**ASSIGNMENT**
What appears from the first line of the data below through the line containing "destruct (random rng) as [u rng']. cbn [fst] in H0.", both included, should be copied exactly, and nothing else.

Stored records
= = = = =
(** X19: the causality filter acts on the rounded meeting time.  A
    photon emitted at [t = 0.1] from the very position [x = 0.7] of the
    object at rest is computed to meet it at 0.09999999999999998, before
    its emission, and the result is absent; a photon emitted at
    [t = 0.1] from 0 towards an object at rest at 0.3 meets it at
    [t = 0.4], and the event is placed at 0.30000000000000004. *)
Theorem light_vs_rest_interaction_rounded :
  light_vs_rest_interaction (mkEvent 0.1 0.7 "") 0.7 1 1 = Ok None
  /\ intersection_event (mkWorldLine 0.7 1 0.1 "photon")
       (mkWorldLine 0.7 0 0.1 "rest-object") "light-rest interaction"
     = Ok (Some (mkEvent 0.09999999999999998 0.7 "light-rest interaction"))
  /\ (0.09999999999999998 <? 0.1) = true
  /\ light_vs_rest_interaction (mkEvent 0.1 0 "") 0.3 1 1
     = Ok (Some (mkEvent 0.4 0.30000000000000004 "light-rest interaction")).
Proof. repeat split; reflexivity. Qed.

(** ** What a returned list looks like *)





(** ** The extreme probabilities *)

Section GeneratorExtremes.

Context {Rng : Type} `{RandomSource Rng}.
Hypothesis unit_draws : forall s : Rng,
  (0 <=? fst (random s)) = true /\ (fst (random s) <? 1) = true.

Lemma emitting_times_never (n : nat) :
  forall (ts : list float) (rng : Rng),
    emitting_times 0 ts (fst (draws n rng)) = [].
Proof.
  unfold emitting_times.
  induction n as [| n IH]; intros ts rng; cbn [draws].
  - destruct ts; reflexivity.
  - destruct (unit_draws rng) as [H0 _].
    destruct (random rng) as [u rng']. cbn [fst] in H0.
    specialize (IH (tl ts) rng').
    destruct (draws n rng') as [us rng'']. cbn [fst] in *.
    destruct ts as [| t ts]; [reflexivity |]. cbn [combine filter snd tl] in *.
    assert (Hu : (u <? 0) = false) by float_order.
    now rewrite Hu.
Qed.

Lemma emitting_times_always (n : nat) :
  forall (ts : list float) (rng : Rng),
    List.length ts = n -> emitting_times 1 ts (fst (draws n rng)) = ts.
Proof.
  unfold emitting_times.
  induction n as [| n IH]; intros ts rng Hlen; cbn [draws].
  - destruct ts; [reflexivity | discriminate].
  - destruct (unit_draws rng) as [_ H1].
    destruct (random rng) as [u rng']. cbn [fst] in H1.
    destruct ts as [| t ts]; [discriminate |].
    specialize (IH ts rng').
    destruct (draws n rng') as [us rng'']. cbn [fst] in *.
    cbn [combine filter snd]. rewrite H1. cbn [map fst].
    f_equal. apply IH. now inversion Hlen.
Qed.

End GeneratorExtremes.

(** X16: with a source whose samples lie in [[0, 1)], as [random()]
    promises, and a loop that ends after [n] steps, probability 0 emits
    no event and probability 1 emits one event per step, at the [n]
    values of the loop variable. *)
Theorem spontaneous_events_extremes_binary64 {Rng : Type} `{RandomSource Rng}
    (w : WorldLine) (t_start t_end dt : float) (rng : Rng) (prefix : string)
    (fuel n : nat)
    (Hunit : forall s : Rng,
        (0 <=? fst (random s)) = true /\ (fst (random s) <? 1) = true)
    (Hdt : (dt <=? 0) = false)
    (Hn : runs_for n t_start t_end dt = true) (Hfuel : (n < fuel)%nat) :
  fst (spontaneous_events w t_start t_end dt 0 rng prefix fuel) = Ok []
  /\ exists out,
       fst (spontaneous_events w t_start t_end dt 1 rng prefix fuel) = Ok out
       /\ map ev_t out = step_times n t_start dt
       /\ List.length out = n.
Proof.
  split.
  - rewrite spontaneous_events_checked by (trivial; reflexivity).
    rewrite (spontaneous_loop_finishes w t_end dt 0 prefix n) by trivial.
    cbn [fst]. now rewrite (emitting_times_never Hunit).
  - rewrite spontaneous_events_checked by (trivial; reflexivity).
    rewrite (spontaneous_loop_finishes w t_end dt 1 prefix n) by trivial.
    cbn [fst].
    rewrite (emitting_times_always Hunit) by apply step_times_length.
    eexists. split; [reflexivity |].
    cbn [app]. split; [apply emitted_events_ev_t |].
    rewrite <- (length_map ev_t), emitted_events_ev_t.
    apply step_times_length.
Qed.

Lemma spontaneous_events_extremes_binary64_witness :
  (forall s : unit,
      (0 <=? fst (@random unit constant_source s)) = true
      /\ (fst (@random unit constant_source s) <? 1) = true)
  /\ (0.1 <=? 0) = false /\ runs_for 4 0 0.3 0.1 = true /\ (4 < 5)%nat
  /\ fst (@spontaneous_events unit constant_source (mkWorldLine 0 0.1 0 "")
            0 0.3 0.1 0 tt "s" 5) = Ok []
  /\ exists out,
       fst (@spontaneous_events unit constant_source (mkWorldLine 0 0.1 0 "")
              0 0.3 0.1 1 tt "s" 5) = Ok out
       /\ map ev_t out = [0; 0.1; 0.2; 0.30000000000000004]
       /\ List.length out = 4%nat.
Proof.
  assert (Hunit : forall s : unit,
             (0 <=? fst (@random unit constant_source s)) = true
             /\ (fst (@random unit constant_source s) <? 1) = true)
    by (intro s; split; reflexivity).
  assert (Hdt : (0.1 <=? 0) = false) by reflexivity.
  assert (Hn : runs_for 4 0 0.3 0.1 = true) by reflexivity.
  assert (Hfuel : (4 < 5)%nat) by lia.
  repeat (split; [assumption |]).
  exact (@spontaneous_events_extremes_binary64 unit constant_source
           (mkWorldLine 0 0.1 0 "") 0 0.3 0.1 tt "s" 5 4 Hunit Hdt Hn Hfuel).
Defined.

(** ** A step too small for the loop variable *)

(** X18: when the checks pass, the test holds of [t_start] and
    [t_start + dt] rounds to [t_start], the loop variable never moves:
    both samplers are out of fuel whatever the fuel, that is, the
    program does not return. *)
Theorem time_stepping_absorbed {Rng : Type} `{RandomSource Rng}
    `{FloatRuntime} (w : WorldLine) (lines : list WorldLine)
    (predicate : float -> list Event -> bool) (label prefix : string)
    (t_start t_end dt p : float) (rng : Rng) (fuel : nat)
    (Hdt : (dt <=? 0) = false)
    (Hp0 : (0 <=? p) = true) (Hp1 : (p <=? 1) = true)
    (Hlines : (Z.of_nat (List.length lines) < 2 ^ 53)%Z)
    (Hsame : t_start + dt = t_start)
    (Hgo : (t_start <=? t_end + 1e-12) = true) :
  fst (spontaneous_events w t_start t_end dt p rng prefix fuel) = OutOfFuel
  /\ conditional_simulation lines t_start t_end dt predicate label fuel
     = OutOfFuel.
Proof.
  split.
  - rewrite spontaneous_events_checked by trivial.
    now apply spontaneous_loop_absorbed.
  - rewrite conditional_simulation_checked by trivial.
    now apply conditional_loop_absorbed.
Qed.

Lemma time_stepping_absorbed_witness :
  (1 <=? 0) = false /\ (0 <=? 0.5) = true /\ (0.5 <=? 1) = true
  /\ (Z.of_nat (List.length [line_a; line_b]) < 2 ^ 53)%Z
  /\ 1e16 + 1 = 1e16 /\ (1e16 <=? 1e17 + 1e-12) = true
  /\ forall fuel,
       fst (spontaneous_events (mkWorldLine 0 0.1 0 "") 1e16 1e17 1 0.5
              [0.25; 0.75] "s" fuel) = OutOfFuel
       /\ @conditional_simulation correctly_rounded [line_a; line_b] 1e16 1e17
            1 close_predicate "c" fuel
          = OutOfFuel.
Proof.
  assert (Hdt : (1 <=? 0) = false) by reflexivity.
  assert (Hp0 : (0 <=? 0.5) = true) by reflexivity.
  assert (Hp1 : (0.5 <=? 1) = true) by reflexivity.
  assert (Hlines : (Z.of_nat (List.length [line_a; line_b]) < 2 ^ 53)%Z)
    by reflexivity.
  assert (Hsame : 1e16 + 1 = 1e16) by reflexivity.
  assert (Hgo : (1e16 <=? 1e17 + 1e-12) = true) by reflexivity.
  repeat (split; [assumption |]).
  intro fuel.
  exact (@time_stepping_absorbed (list float) scripted_source
           correctly_rounded (mkWorldLine 0 0.1 0 "") [line_a; line_b]
           close_predicate "c" "s" 1e16 1e17 1 0.5 [0.25; 0.75] fuel
           Hdt Hp0 Hp1 Hlines Hsame Hgo).
Defined.

End Binary64Facts.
= = = = =
**ANSWER BOX**
(** X19: the causality filter acts on the rounded meeting time.  A
    photon emitted at [t = 0.1] from the very position [x = 0.7] of the
    object at rest is computed to meet it at 0.09999999999999998, before
    its emission, and the result is absent; a photon emitted at
    [t = 0.1] from 0 towards an object at rest at 0.3 meets it at
    [t = 0.4], and the event is placed at 0.30000000000000004. *)
Theorem light_vs_rest_interaction_rounded :
  light_vs_rest_interaction (mkEvent 0.1 0.7 "") 0.7 1 1 = Ok None
  /\ intersection_event (mkWorldLine 0.7 1 0.1 "photon")
       (mkWorldLine 0.7 0 0.1 "rest-object") "light-rest interaction"
     = Ok (Some (mkEvent 0.09999999999999998 0.7 "light-rest interaction"))
  /\ (0.09999999999999998 <? 0.1) = true
  /\ light_vs_rest_interaction (mkEvent 0.1 0 "") 0.3 1 1
     = Ok (Some (mkEvent 0.4 0.30000000000000004 "light-rest interaction")).
Proof. repeat split; reflexivity. Qed.

(** ** What a returned list looks like *)





(** ** The extreme probabilities *)

Section GeneratorExtremes.

Context {Rng : Type} `{RandomSource Rng}.
Hypothesis unit_draws : forall s : Rng,
  (0 <=? fst (random s)) = true /\ (fst (random s) <? 1) = true.

Lemma emitting_times_never (n : nat) :
  forall (ts : list float) (rng : Rng),
    emitting_times 0 ts (fst (draws n rng)) = [].
Proof.
  unfold emitting_times.
  induction n as [| n IH]; intros ts rng; cbn [draws].
  - destruct ts; reflexivity.
  - destruct (unit_draws rng) as [H0 _].
    destruct (random rng) as [u rng']. cbn [fst] in H0.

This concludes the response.